The primary purpose of our visit was to start work on implementing the schedule used for the line. The segment of the Wabash that Pierre models is actually the Canadian National Railway’s Cayuga Sub. The Wabash had trackage rights over this line and in fact was the primary user. A while ago, Pierre visited my place with a copy of the Cayuga Sub schedule and we re-created it in a table in MS Word. This was a first step: We needed an electronic, editable copy that we could then modify to reflect reality as presented on Pierre’s layout.
Hunter, Pierre and I did ran a train and recorded the time it took to travel between each station represented on his railroad. The entire run – from staging to staging – took about a half-hour, and if Pierre uses a 4:1 fast clock that will nicely translate to about two hours, which is approximately how long it took a Wabash Red Ball fast freight to cover the 60 miles of prototype line. With that knowledge in hand, I then started modifying a copy of our electronic time table, adjusting the scheduled times to reflect, in a 4:1 ratio, the actual travel times between modelled stations.
We then printed out several copies and tried running a couple of trains to see what would happen.
Much of the process of building a usable time table for a layout involves testing and revising. The idea is to start somewhere – anywhere – and see what conflicts arise and determine how they can be sorted, or even whether they should be sorted. Hunter took the throttle on Wabash mixed train 356, Pierre commandeered Red Ball train number 82, and I boarded a westbound freight extra – one of several that Pierre will have to run, as the Wabash did, to balance traffic and motive power on the Buffalo Division. Given that we were experimenting, we decided to start the extra west at 8:00 am – in between the starting times of the two scheduled eastbound trains.
Over all, things went very well for this first test of the time table. As with the prototype, Train 82 overtakes Train 356 at Aylmer and that went smoothly, although the wait time for 356 after 82 clears is pretty long. We might want to tighten that up a bit.

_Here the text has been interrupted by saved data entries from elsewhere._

(** With a valid credential whose claims carry ["id"], the gate allows
    the owner. *)
Lemma gate_allows_id authorization token claims user_id :
  startswith (lit "Bearer ") authorization = true ->
  Auth.bearer_token authorization = Some token ->
  decode token = inl claims ->
  claims !! lit "id" = Some (PyStr user_id) ->
  ownership_gate (Some authorization) user_id = Return claims.
Proof.
  intros Hp Ht Hd Hid. unfold ownership_gate, Auth.ownership_gate.
  fold get_current_user. rewrite (get_current_user_valid _ _ _ Hp Ht Hd).
  simpl. pose proof (user_id_validation_cases claims user_id) as Hv.
  rewrite Hid, bool_decide_true in Hv by done. by rewrite Hv.
Qed.

(** With a valid credential whose claims carry another ["id"], the gate
    answers 403. *)
Lemma gate_forbids_id authorization token claims v user_id :
  startswith (lit "Bearer ") authorization = true ->
  Auth.bearer_token authorization = Some token ->
  decode token = inl claims ->
  claims !! lit "id" = Some v ->
  v <> PyStr user_id ->
  ownership_gate (Some authorization) user_id
  = Raise (HTTPException 403 (lit "Forbidden")).
Proof.
  intros Hp Ht Hd Hid Hne. unfold ownership_gate, Auth.ownership_gate.
  fold get_current_user. rewrite (get_current_user_valid _ _ _ Hp Ht Hd).
  simpl. pose proof (user_id_validation_cases claims user_id) as Hv.
  rewrite Hid, bool_decide_false in Hv by done. by rewrite Hv.
Qed.
(** ** Array slices with numeric bounds *)

(** A [slice] argument as a position in an array of [n] elements. *)
Definition slice_index (n : nat) (x : number) : nat :=
  match x with
  | NaN => 0
  | Inf neg => if neg then 0 else n
  | Fin z => let k := Z.quot z U in
             if (k <? 0)%Z then Z.to_nat (Z.of_nat n + k) else min (Z.to_nat k) n
  end.

Definition array_slice {A} (l : list A) (x y : number) : list A :=
  let i := slice_index (length l) x in
  let j := slice_index (length l) y in
  take (j - i) (drop i l).

Lemma slice_index_int n z : (0 <= z)%Z -> slice_index n (int z) = min (Z.to_nat z) n.
Proof.
  intros Hz. simpl. pose proof U_pos. rewrite Z.quot_mul by lia.
  destruct (Z.ltb_spec z 0); [lia|done].
Qed.

Lemma array_slice_int {A} (l : list A) a b :
  (0 <= a <= b)%Z -> (b <= Z.of_nat (length l))%Z ->
  array_slice l (int a) (int b) = take (Z.to_nat b - Z.to_nat a) (drop (Z.to_nat a) l).
Proof.
  intros Ha Hb. unfold array_slice. rewrite !slice_index_int by lia.
  rewrite !Nat.min_l by lia. done.
Qed.

(** An array read at a computed index: undefined unless it is an index of the array. *)
Definition nth_number {A} (l : list A) (x : number) : option A :=
  match x with
  | Fin z => if (z mod U =? 0)%Z && (0 <=? z)%Z then l !! Z.to_nat (z / U) else None
  | _ => None
  end.

(** ** Grouping into a map *)

Lemma set_of_list_snoc {A} `{EqDecision A} (l : list A) x : set_of_list (l ++ [x]) = sadd (set_of_list l) x.
Proof. unfold set_of_list. by rewrite fold_left_app. Qed.

(** Deduplication commutes with a renaming that keeps the members at hand apart. *)
Lemma set_of_list_fmap {A B} `{EqDecision A, EqDecision B} (P : A -> Prop) (f : A -> B) l :
  (forall x y, P x -> P y -> f x = f y -> x = y) -> Forall P l ->
  set_of_list (f <$> l) = f <$> set_of_list l.
Proof.
  intros Hinj. induction l as [|x l IH] using rev_ind; intros HP; [done|].
  apply Forall_app in HP as [HP Hx]. inversion Hx as [|?? Px _]; subst.
  rewrite fmap_app, set_of_list_snoc. cbn [fmap list_fmap]. rewrite set_of_list_snoc, IH by done.
  unfold sadd. rewrite Forall_forall in HP.
  destruct (decide (x ∈ set_of_list l)) as [H|H].
  - rewrite decide_True; [done|]. by apply list_elem_of_fmap_2.
  - rewrite decide_False; [by rewrite fmap_app|]. intros (y & Hy & Hin)%list_elem_of_fmap.
    apply H. rewrite (Hinj x y Px); [done| |done]. apply HP. by apply elem_of_set_of_list.
Qed.

Lemma mvalues_mget {K V} `{EqDecision K} (m : list (K * V)) :
  NoDup (mkeys m) -> mvalues m = omap (mget m) (mkeys m).
Proof.
  unfold mvalues, mkeys. induction m as [|[k v] m IH]; csimpl; [done|].
  intros [Hk Hd]%NoDup_cons. rewrite decide_True by done. f_equal. rewrite IH by done.
  apply list_omap_ext, Forall2_same_length_lookup. split; [done|]. intros i x y Hx Hy.
  simplify_eq. rewrite decide_False; [done|]. intros ->. apply Hk. by eapply list_elem_of_lookup_2.
Qed.

(** A loop that files every element under its key, [upd] building a key's entry from the one before:
    the keys come out in first-seen order, and an entry has seen exactly its own elements, in order. *)
Section Grouping.
Context {A K V : Type} `{EqDecision K} (key : A -> K) (upd : option V -> A -> V).

Definition file_step (m : list (K * V)) (x : A) : list (K * V) := mset m (key x) (upd (mget m (key x)) x).

Definition entry_of (l : list A) (k : K) : option V :=
  fold_left (fun o x => Some (upd o x)) (List.filter (fun x => bool_decide (key x = k)) l) None.

Lemma file_fold l :
  mkeys (fold_left file_step l []) = set_of_list (key <$> l) /\
  forall k, mget (fold_left file_step l []) k = entry_of l k.
Proof.
  unfold entry_of. induction l as [|x l [IHk IHg]] using rev_ind; [done|].
  rewrite fold_left_app, fmap_app. cbn [fold_left fmap list_fmap]. rewrite set_of_list_snoc. split.
  - unfold file_step at 1. rewrite mkeys_mset, IHk. unfold sadd. done.
  - intros k. rewrite List.filter_app, fold_left_app, <- IHg. unfold file_step at 1. simpl.
    case_bool_decide as E; [subst; apply mget_mset_eq|by apply mget_mset_ne].
Qed.

Lemma file_values l :
  mvalues (fold_left file_step l []) = omap (entry_of l) (set_of_list (key <$> l)).
Proof.
  destruct (file_fold l) as [Hk Hg]. rewrite mvalues_mget, Hk.
  - apply list_omap_ext. by apply Forall2_same_length_lookup; split; [done|]; intros; simplify_eq.
  - rewrite Hk. apply NoDup_set_of_list.
Qed.
End Grouping.

(** A list as long as the set of its members repeats none. *)
Lemma length_set_of_list_le {A} `{EqDecision A} (l : list A) : (length (set_of_list l) <= length l)%nat.
Proof.
  induction l as [|x l IH] using rev_ind; [done|]. rewrite set_of_list_snoc, length_app. unfold sadd.
  case_decide; rewrite ?length_app; simpl; lia.
Qed.

Lemma NoDup_of_set_of_list_length {A} `{EqDecision A} (l : list A) :
  (length l <= length (set_of_list l))%nat -> NoDup l.
Proof.
  induction l as [|x l IH] using rev_ind; [constructor|]. rewrite set_of_list_snoc, length_app. simpl.
  pose proof (length_set_of_list_le l). unfold sadd. case_decide as Hx; [lia|]. rewrite length_app. simpl.
  intros Hl. apply NoDup_app. split_and!; [apply IH; lia| |apply NoDup_singleton].
  intros y Hy ->%list_elem_of_singleton. apply Hx. by apply elem_of_set_of_list.
Qed.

My extra freight made it as far west as Simcoe before it had to go into the hole to clear 82. I was also forced to wait in Simcoe for 356 – in part because on Pierre’s layout there’s a long stretch of mainline (44 scale minutes worth) in a helix between Simcoe and Delhi. I think if we start the westbound extra freight at 7:15 am instead of 8:00 am, that’ll allow it to make Delhi to meet 82, and Courtland or Tillsonburg to meet 356. A later start – perhaps or a second westbound extra – would allow a meet with 82 at Jarvis and 356 at either Renton or Simcoe. (Renton has a short siding – too short for two Red Balls to meet – so a meet there would have to involve the 356 and might require some fancy order writing on the part of the dispatcher. We’ll see…)
This is the sort of knowledge that only be gained by putting one’s ideas to the test.
The time table has now been edited to incorporate these observations and sent back to Pierre, in preparation for the next test.
(A great time, guys – I’m looking forward to more time table time trials, and to slotting more extras onto the layout!)